## Provided material
-- -- --
(** * Verification of the WalletCoinfluence analytics, confluence and paper-trading core

    Shallow embedding of the Python sources of the repository:
    - [src/analytics/pnl.py]            FIFO realized / unrealized P&L
    - [src/alerts/confluence.py]        Redis-backed confluence detector
    - [src/analytics/paper_trading.py]  paper trading tracker
    - [src/monitoring/position_manager.py], [src/scheduler/position_manager.py]
                                        exit rules per mark cycle
    - [src/monitoring/wallet_monitor.py] paper entry policy on confluence
    - [src/ingest/wallet_discovery.py]  trade insertion keyed by tx_hash
    - [src/analytics/early.py]          EarlyScore

    Python floats are modelled by exact rationals [Q]. The Redis sorted
    sets and the [trades] table are stdpp's [gmap string]; the tracker's
    [positions] dict, whose iteration order the managers depend on, is an
    association list in insertion order. The wall clock
    ([datetime.utcnow()]) and the price router are explicit inputs. *)

From Stdlib Require Import QArith Qabs Qminmax Lqa Sorted.
From stdpp Require Import base list gmap strings pretty.

Open Scope Q_scope.

(** Boolean comparisons on [Q] as the Python operators use them. *)
Definition Qltb (x y : Q) : bool := negb (Qle_bool y x).
Definition Qeqb (x y : Q) : bool := Qeq_bool x y.


(* ------------------------------------------------------------------ *)
(** ** FIFO P&L ([FIFOPnLCalculator._calculate_token_pnl]) *)
(* ------------------------------------------------------------------ *)

Module Pnl.

(** The columns of a [Trade] row that the P&L engine reads. *)
Record Trade := mkTrade {
  side : string;
  qty_token : Q;
  price_usd : Q;
  usd_value : Q;
  fee_usd : option Q;   (** nullable column; [trade.fee_usd or 0] *)
}.

(** [(trade.fee_usd or 0)] *)
Definition fee_or_zero (t : Trade) : Q :=
  match fee_usd t with Some f => f | None => 0 end.

(** A FIFO lot: [(qty, price, cost_basis)]. *)
Definition Lot : Type := (Q * Q * Q)%type.

Definition lot_qty (l : Lot) : Q := fst (fst l).
Definition lot_price (l : Lot) : Q := snd (fst l).
Definition lot_cost (l : Lot) : Q := snd l.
-- -- --
## What the exercise asks
Out of the records above, pull the lines that include the word "Definition".

## Solution to the problem
Definition Qltb (x y : Q) : bool := negb (Qle_bool y x).
Definition Qeqb (x y : Q) : bool := Qeq_bool x y.
Definition fee_or_zero (t : Trade) : Q :=
Definition Lot : Type := (Q * Q * Q)%type.
Definition lot_qty (l : Lot) : Q := fst (fst l).
Definition lot_price (l : Lot) : Q := snd (fst l).
Definition lot_cost (l : Lot) : Q := snd l.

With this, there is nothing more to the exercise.